Cet amour que nous avons assumé et modelé
Sans poser de conditions mesurées,
Garde dans le court bonheur partagé
L'immunité éternelle de l'aimé

Si dans ta poitrine douloureuse tu écoutes un chant
À la voix lointaine et errante
Ne confonds pas mon chant avec des pleurs.

Ici, sur le chemin que je suis aujourd'hui
Mon cœur te garde encore en lui
Avec cet amour qui jamais ne finit.

22 juin 1999


Je reviendrai

Je reviendrai et je dirai à la vie
Je suis rentré pour être ton confident.
Du Nord au Sud, je donnerai aux gens
La part d'amour cachée en moi.

J e répandrai la joie démesurée
De celui qui sait rire humblement.
D'Est en Ouest, j'irai la tête haute
Avec la bonté toujours promise.

Là ou passe le vent , cruel et fort,
J'irai chercher les feuilles du chemin
Et je rassemblerai tes rêves de telle sorte
Qu'ils ne puissent voler en tourbillons.

Je chanterai mes chansons au destin
Et je ferai, de ma voix, trembler la mort

24 juin 1999



Le monde ma main dans la tienne

Quand tu liras mes poèmes
Dans les bras d'une nuit silencieuse et incandescente
Blanche et fragile, la phrase que tu n'as jamais entendue
Changera peu à peu tous tes schémas.

L'essence est feu et froid, n'aie pas peur.
Tout s'apprend avec du temps et de la mesure :
les hivers de chaque adieu
les étés de l'amour qui brûle.

J'écris, la fenêtre
Qui nous ouvrait une porte sur la lune
Et nous apportait le soleil le matin,
Me manque.

Rien de cette peine n'a été vain.
Tu restes la lumière à nulle autre pareille
Je continue à parcourir le monde, ma main dans la tienne.

18 juillet 1999



Fidèle

Je suis fidèle à la parole donnée chaque jour,
Tout amour pour ton attente intouchable,
Le même dans le matin austère
Que dans l'après-midi grise, froide et sombre.

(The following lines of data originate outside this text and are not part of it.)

(* ===== verification/Retrieval.v ===== *)
(** Retrieval runs over the knowledge tables: the index and run repository
    (db/repositories/knowledge.py), the retrieval service
    (domain/retrieval/service.py), evidence bundles (evidence.py) and the
    retrieval commands (cli_rag.py). *)
From S2P Require Import Prelude PyDecimal PyText Sha256 AgentModel Text DocModel Session Chunking.
From S2P Require Import Citations Knowledge Ingest Bm25 RetrievalModel Ranking Lexical.
From Stdlib Require Import Sorted.

(** * Tables *)

Record LexicalIndexVersion := mkIndexVersion {
  iv_id : UUID; iv_request : LexicalBuildRequest; iv_document_set_checksum : string;
  iv_fingerprint : string; iv_document_count : Z; iv_chunk_count : Z; iv_average_length : decimal;
  iv_status : IndexStatus; iv_completed_at : time }.
Record LexicalPosting := mkPostingRow { lp_index : UUID; lp_posting : LexicalPostingDraft }.

Record RagDb := mkRag {
  rg_knowledge : KnowledgeDb; rg_indexes : list LexicalIndexVersion; rg_postings : list LexicalPosting;
  rg_runs : list RetrievalRunRecord; rg_hits : list RetrievalHitRecord; rg_next : nat }.
Abbreviation ragM := (sessM RagDb).

Definition with_rag_runs (db : RagDb) (rows : list RetrievalRunRecord) (n : nat) : RagDb :=
  mkRag (rg_knowledge db) (rg_indexes db) (rg_postings db) rows (rg_hits db) n.
Definition with_hits (db : RagDb) (rows : list RetrievalHitRecord) (n : nat) : RagDb :=
  mkRag (rg_knowledge db) (rg_indexes db) (rg_postings db) (rg_runs db) rows n.

(** * Chunks to index and search *)

Definition uuid_ltb (a b : UUID) : bool := str_ltb (uuid_str a) (uuid_str b).
(** [require_complete_binding_graph]; the dictionary of block ids keeps the
    last block of an id. *)
Definition binding_error {A} : string → res A := raise ValidationError.
Definition blocks_by_id (r : ResearchReportRecord) : list (UUID * StructuredReportBlock) :=
  map (λ b, (block_id (rr_id r) (bk_block_key b), b)) (blocks_of (rr_structured_content r)).
Definition last_block (blocks : list (UUID * StructuredReportBlock)) (id : UUID) : option StructuredReportBlock :=
  snd <$> find (λ p, bool_decide (p.1 = id)) (rev blocks).
Definition block_by_id (r : ResearchReportRecord) : UUID → option StructuredReportBlock :=
  last_block (blocks_by_id r).
Definition factual_ids (blocks : list (UUID * StructuredReportBlock)) : list UUID :=
  filter (λ id, match last_block blocks id with Some b => states_fact b | None => false end = true)
    (map fst blocks).
Definition evidence_in_context (claims : list ReportClaimBindingWrite) (v : ReportEvidenceBindingWrite) :
    bool :=
  match find (λ c, bool_decide (rcb_id c = reb_report_claim_binding_id v)) claims with
  | Some c => bool_decide (rcb_report_block_id c = reb_report_block_id v)
  | None => false
  end.
Definition require_complete_binding_graph (a : ResearchReportAggregate) : res unit :=
  let claims := ag_claim_bindings a in
  let evidence := ag_evidence_bindings a in
  match claims with
  | [] => Ok tt
  | _ =>
      let blocks := blocks_by_id (ag_report a) in
      let factual := factual_ids blocks in
      reject_if (negb (bool_decide (NoDup (map rcb_id claims)))) ValidationError
        "report claim binding ids must be unique";;
      reject_if (negb (forallb (λ c, is_some (last_block blocks (rcb_report_block_id c))) claims))
        ValidationError "claim binding references an unknown report block";;
      reject_if (negb (forallb (λ id, bool_decide (id ∈ map rcb_report_block_id claims))
                               factual
                       && forallb (λ c, bool_decide (rcb_report_block_id c ∈ factual)) claims))
        ValidationError "every factual report block requires an exact claim binding";;
      reject_if (negb (bool_decide (NoDup (map reb_id evidence)))) ValidationError
        "report evidence binding ids must be unique";;
      reject_if (negb (forallb (evidence_in_context claims) evidence)) ValidationError
        "evidence binding claim/block context mismatch";;
      reject_if (existsb (λ c, negb (bool_decide (rcb_role c = BindRole.LIMITATION))
                   && negb (bool_decide (rcb_id c ∈ map reb_report_claim_binding_id evidence))) claims)
        ValidationError "supported report claim binding requires evidence";;
      reject_if (negb (forallb (λ v, bool_decide (rtb_report_evidence_binding_id v ∈ map reb_id evidence))
                         (ag_citation_bindings a)))
        ValidationError "citation binding references unknown report evidence binding"
  end.
(** The constructor [ResearchReportAggregate(...)]. *)
Definition new_aggregate (a : ResearchReportAggregate) : res ResearchReportAggregate :=
  reject_if (negb (forallb (λ n, Z.of_nat n <=? 5000)
      [length (ag_claim_bindings a); length (ag_evidence_bindings a)]
    && (Z.of_nat (length (ag_citation_bindings a)) <=? 1000))) ValidationError "too many bindings";;
  require_complete_binding_graph a;; Ok a.
(** * Canonical JSON (canonical.py) *)

(** [_normalize]: every text in NFKC, no floats, no keys that collide. *)
Fixpoint report_normalize (v : pjson) : res pjson :=
  match v with
  | PNull | PBool _ | PInt _ => Ok v
  | PFloat _ => raise TypeError "binary floating-point values are not canonical"
  | PStr t => Ok (PStr (nfkc t))
  | PList l => PList <$> res_map report_normalize l
  | PObj l =>
      PObj <$> (fix go (seen : payload) (l : payload) : res payload :=
        match l with
        | [] => Ok seen
        | (k, x) :: l =>
            reject_if (jhas seen (nfkc k)) ValueError "normalized mapping keys must be unique";;
            y ← report_normalize x;
            go (seen ++ [(nfkc k, y)]) l
        end) [] l
  end.

(** The string encoder of [json.dumps(ensure_ascii=False)]. *)
Definition json_escape_char (c : Z) : ustr :=
  if c =? 34 then [92; 34]
  else if c =? 92 then [92; 92]
  else if c =? 10 then ulit "\n"
  else if c =? 13 then ulit "\r"
  else if c =? 9 then ulit "\t"
  else if c =? 8 then ulit "\b"
  else if c =? 12 then ulit "\f"
  else if c <? 32 then ulit ("\u" +:+ hex4 c)
  else [c].
Definition json_text (t : ustr) : ustr := [34] ++ concat (map json_escape_char t) ++ [34].
Definition pair_ultb {A} (a b : ustr * A) : bool := ultb a.1 b.1.

Fixpoint report_dumps (v : pjson) : ustr :=
  match v with
  | PNull => ulit "null"
  | PBool b => ulit (if b then "true" else "false")
  | PInt z => ulit (str_of_Z z)
  | PFloat r => ulit r
  | PStr t => json_text t
  | PList l => [91] ++ ujoin [44] (map report_dumps l) ++ [93]
  | PObj l => [123] ++ ujoin [44]
      (map (λ kv, json_text kv.1 ++ [58] ++ kv.2)
        (sort_by pair_ultb (map (λ kv, (kv.1, report_dumps kv.2)) l))) ++ [125]
  end.

Definition canonical_report_json (v : pjson) : res ustr := report_dumps <$> report_normalize v.
Definition report_checksum (v : pjson) : res string :=
  t ← canonical_report_json v; s ← utf8 t; Ok (sha256_hex s).
(* ===== verification/Reflection.v ===== *)
(** The deterministic reflection of a report: the forty checks, their
    severities and the findings they yield (domain/reports/reflection.py). *)
From S2P Require Import Prelude PyDecimal PyText Sha256 AgentModel PyParse Ledger Claims Text DocModel Bm25.
From S2P Require Import ReportModel ReportText Language.

Definition REFLECTION_ENGINE_NAME : string := "deterministic-report-reflection".
Definition REFLECTION_ENGINE_VERSION : string := "deterministic-report-reflection-v1".

(** * The rules *)

Definition _MINIMUM_SEVERITIES (c : RuntimeReflectionCheck) : ReflectionSeverity :=
  match c with
  | Chk.FACTUAL_BLOCK_HAS_CLAIM | Chk.PRIMARY_CLAIM_HAS_EVIDENCE
  | Chk.DOCUMENT_CLAIM_HAS_VALID_CITATION | Chk.STRUCTURED_CLAIM_HAS_LINEAGE
  | Chk.STRICT_DOCUMENT_PUBLISHED_AT_KNOWN | Chk.CONFLICTING_CLAIMS_DISCLOSED
  | Chk.UNSUPPORTED_CLAIMS_RESTRICTED | Chk.BLOCKED_CAPABILITY_NOT_COMPLETED
  | Chk.DATA_QUALITY_PRESENT | Chk.LIMITATIONS_PRESENT | Chk.CITATION_VALID
  | Chk.NO_UNSUPPORTED_OVERSTATEMENT | Chk.FIXTURE_NOT_DESCRIBED_AS_LIVE
  | Chk.REPORT_AS_OF_PRESENT | Chk.SNAPSHOT_IDENTITY_PRESENT | Chk.NO_FALSE_MODEL_CALL_CLAIM
  | Chk.RETRIEVAL_CAPABILITY_HONEST => Sev.HIGH
  | Chk.SECURITY_MATCHES | Chk.SNAPSHOT_MATCHES | Chk.AS_OF_MATCHES | Chk.NO_FUTURE_EVIDENCE
  | Chk.NO_REAL_RESEARCH_SYNTHETIC_EVIDENCE | Chk.NO_CROSS_SECURITY_RECORDS
  | Chk.NO_CROSS_SNAPSHOT_RECORDS | Chk.CLAIM_SET_CHECKSUM_MATCHES
  | Chk.EVIDENCE_LINK_SET_CHECKSUMS_MATCH | Chk.PACKAGE_CHECKSUM_MATCHES
  | Chk.NO_RATING_LANGUAGE | Chk.NO_TARGET_PRICE | Chk.NO_POSITION_ADVICE
  | Chk.NO_TRADING_INSTRUCTION | Chk.SYNTHETIC_NOT_REAL_COMPANY_RESEARCH
  | Chk.JSON_MARKDOWN_CHECKSUMS_MATCH | Chk.REPORT_STRUCTURE_VERSION_CHAIN_VALID
  | Chk.REPORT_INPUT_MANIFEST_UNCHANGED => Sev.CRITICAL
  | Chk.PARTIAL_SUPPORT_QUALIFIED | Chk.NO_ORPHAN_BODY_REFERENCE
  | Chk.NO_UNUSED_APPENDIX_REFERENCE | Chk.EXCERPT_WITHIN_POLICY | Chk.UNIT_CURRENCY_MATCH => Sev.MEDIUM
  end.

Definition _RULE_CATEGORIES (c : RuntimeReflectionCheck) : ReflectionFindingCategory :=
  match c with
  | Chk.FACTUAL_BLOCK_HAS_CLAIM | Chk.PRIMARY_CLAIM_HAS_EVIDENCE
  | Chk.DOCUMENT_CLAIM_HAS_VALID_CITATION | Chk.STRUCTURED_CLAIM_HAS_LINEAGE => Cat.BINDING
  | Chk.SECURITY_MATCHES | Chk.SNAPSHOT_MATCHES | Chk.NO_CROSS_SECURITY_RECORDS
  | Chk.NO_CROSS_SNAPSHOT_RECORDS | Chk.REPORT_AS_OF_PRESENT | Chk.SNAPSHOT_IDENTITY_PRESENT => Cat.CONTEXT
  | Chk.AS_OF_MATCHES | Chk.NO_FUTURE_EVIDENCE | Chk.STRICT_DOCUMENT_PUBLISHED_AT_KNOWN => Cat.TEMPORAL
  | Chk.NO_REAL_RESEARCH_SYNTHETIC_EVIDENCE | Chk.SYNTHETIC_NOT_REAL_COMPANY_RESEARCH => Cat.EVIDENCE
  | Chk.CONFLICTING_CLAIMS_DISCLOSED | Chk.PARTIAL_SUPPORT_QUALIFIED
  | Chk.UNSUPPORTED_CLAIMS_RESTRICTED | Chk.FIXTURE_NOT_DESCRIBED_AS_LIVE => Cat.DISCLOSURE
  | Chk.BLOCKED_CAPABILITY_NOT_COMPLETED | Chk.NO_FALSE_MODEL_CALL_CLAIM
  | Chk.RETRIEVAL_CAPABILITY_HONEST => Cat.CAPABILITY
  | Chk.DATA_QUALITY_PRESENT | Chk.LIMITATIONS_PRESENT => Cat.DATA_QUALITY
  | Chk.NO_ORPHAN_BODY_REFERENCE | Chk.NO_UNUSED_APPENDIX_REFERENCE | Chk.CITATION_VALID
  | Chk.EXCERPT_WITHIN_POLICY => Cat.REFERENCE
  | Chk.CLAIM_SET_CHECKSUM_MATCHES | Chk.EVIDENCE_LINK_SET_CHECKSUMS_MATCH
  | Chk.PACKAGE_CHECKSUM_MATCHES | Chk.JSON_MARKDOWN_CHECKSUMS_MATCH
  | Chk.REPORT_INPUT_MANIFEST_UNCHANGED => Cat.CHECKSUM
  | Chk.NO_RATING_LANGUAGE | Chk.NO_TARGET_PRICE | Chk.NO_POSITION_ADVICE
  | Chk.NO_TRADING_INSTRUCTION | Chk.NO_UNSUPPORTED_OVERSTATEMENT => Cat.CONTENT_SAFETY
  | Chk.UNIT_CURRENCY_MATCH => Cat.FORMAT
  | Chk.REPORT_STRUCTURE_VERSION_CHAIN_VALID => Cat.VERSIONING
  end.

(** [_REVISION_REMEDIATIONS], and what a check without one asks for. *)
Definition remediation_code (c : RuntimeReflectionCheck) : string :=
  match c with
  | Chk.FACTUAL_BLOCK_HAS_CLAIM | Chk.PRIMARY_CLAIM_HAS_EVIDENCE
  | Chk.STRUCTURED_CLAIM_HAS_LINEAGE => "DELETE_UNBOUND_FACT_BLOCK"
  | Chk.DOCUMENT_CLAIM_HAS_VALID_CITATION | Chk.CITATION_VALID => "REMOVE_INVALID_CITATION_BLOCK"
  | Chk.CONFLICTING_CLAIMS_DISCLOSED => "MOVE_CONFLICT_TO_CONFLICTS"
  | Chk.PARTIAL_SUPPORT_QUALIFIED => "DOWNGRADE_PARTIAL_LANGUAGE"
  | Chk.UNSUPPORTED_CLAIMS_RESTRICTED => "MOVE_UNSUPPORTED_TO_APPENDIX"
  | Chk.BLOCKED_CAPABILITY_NOT_COMPLETED => "MOVE_BLOCKED_TO_LIMITATIONS"
  | Chk.DATA_QUALITY_PRESENT => "ADD_DATA_QUALITY_FROM_EXISTING_STATE"
  | Chk.LIMITATIONS_PRESENT => "ADD_LIMITATIONS_FROM_EXISTING_STATE"
  | Chk.NO_ORPHAN_BODY_REFERENCE | Chk.NO_UNUSED_APPENDIX_REFERENCE => "RENUMBER_EXISTING_REFERENCES"
  | Chk.NO_RATING_LANGUAGE | Chk.NO_TARGET_PRICE | Chk.NO_POSITION_ADVICE
  | Chk.NO_TRADING_INSTRUCTION | Chk.NO_UNSUPPORTED_OVERSTATEMENT
  | Chk.NO_FALSE_MODEL_CALL_CLAIM => "REMOVE_FORBIDDEN_ADVICE_TEXT"
  | Chk.EXCERPT_WITHIN_POLICY => "TRUNCATE_EXISTING_EXCERPT"
  | Chk.JSON_MARKDOWN_CHECKSUMS_MATCH => "FIX_DETERMINISTIC_FORMAT"
  | _ => "REMEDIATE_" +:+ Chk.value c
  end.

(** [REFLECTION_RULES]: one rule per check, in the order of the checks. *)
Record ReflectionRule := mkRule {
  rl_check : RuntimeReflectionCheck; rl_minimum_severity : ReflectionSeverity;
  rl_category : ReflectionFindingCategory; rl_remediation_code : string }.
Definition rule_of (c : RuntimeReflectionCheck) : ReflectionRule :=
  mkRule c (_MINIMUM_SEVERITIES c) (_RULE_CATEGORIES c) (remediation_code c).
Definition REFLECTION_RULES : list ReflectionRule := map rule_of Chk.all.

Record CandidateReflectionFinding := mkCandidate {
  cf_finding_code : RuntimeReflectionCheck; cf_category : ReflectionFindingCategory;
  cf_severity : ReflectionSeverity; cf_description : string; cf_remediation_code : string;
  cf_blocking : bool; cf_report_section : option ReportSection; cf_block_key : option string;
  cf_claim_id : option UUID; cf_evidence_id : option UUID; cf_citation_id : option UUID }.

Record ReflectionSeverityCounts := mkCounts {
  sc_total : Z; sc_critical : Z; sc_high : Z; sc_medium : Z; sc_low : Z }.
Definition count_severity {A} (severity : A → ReflectionSeverity) (s : ReflectionSeverity) (l : list A) : Z :=
  Z.of_nat (length (filter (λ f, severity f = s) l)).
(** [_candidate_counts] and [count_findings_by_severity] *)
Definition severity_counts {A} (severity : A → ReflectionSeverity) (l : list A) : ReflectionSeverityCounts :=
  mkCounts (Z.of_nat (length l)) (count_severity severity Sev.CRITICAL l)
    (count_severity severity Sev.HIGH l) (count_severity severity Sev.MEDIUM l)
    (count_severity severity Sev.LOW l).
Definition _candidate_counts : list CandidateReflectionFinding → ReflectionSeverityCounts :=
  severity_counts cf_severity.
Definition count_findings_by_severity : list ReportReflectionFindingRecord → ReflectionSeverityCounts :=
  severity_counts ff_severity.

Record ReportReflectionDraft := mkReflectionDraft {
  fd_research_report_id : UUID; fd_engine_name : string; fd_engine_version : string;
  fd_round_number : Z; fd_input_report_checksum : string; fd_status : ReportReflectionStatus;
  fd_findings : list CandidateReflectionFinding; fd_severity_counts : ReflectionSeverityCounts }.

Pour toi, dans la solitude calme et vide,
Le vers prend la forme d'un drapeau
Pour toi, le sang étranger de l'âme ouverte, la tienne et la mienne
N'a pas peur.

Si le silence me demande de faire la clarté
Sur la seconde de chaque sentiment
Que l'amour se dresse et le déclare

Que la terre s'ouvre et donne son vote
Que le ciel te le confirme : je ne mens jamais
Je te reste fidèle, le plus dévoué.

29 juillet 1999



Sans revers

Personne ne répond à mes questions
La solitude est l'âme du réconfort.
Elle fait voler très haut
Le bon et le mauvais, ensemble.

La peine et la nostalgie, comme autant de pointes
Viennent se ficher dans le sang de mon sol.
Je m'arme de patience, je regarde le ciel
Avec un immense désir de vivre.

Je ne suis rien qu'un être ordinaire,
Triste et joyeux, ivre de rêves
Qui cherche à renaître dans un vers.

Et je suis là, me dépeuplant de maîtres,
Essayant de parler à mon univers,
Allant et aimant, libre et sans revers.

19 août 1999

Décision

À nous tous un passé nous empêche de dormir
Un présent nous brûle
Un avenir nous pousse à agir
(Mario Benedetti)

De part en part, mon passé est ici,
Comme une blessure saignant éternellement;
Ma barricade est fragile contre la tendresse,
Contre ce que je connais et ce que j'aime.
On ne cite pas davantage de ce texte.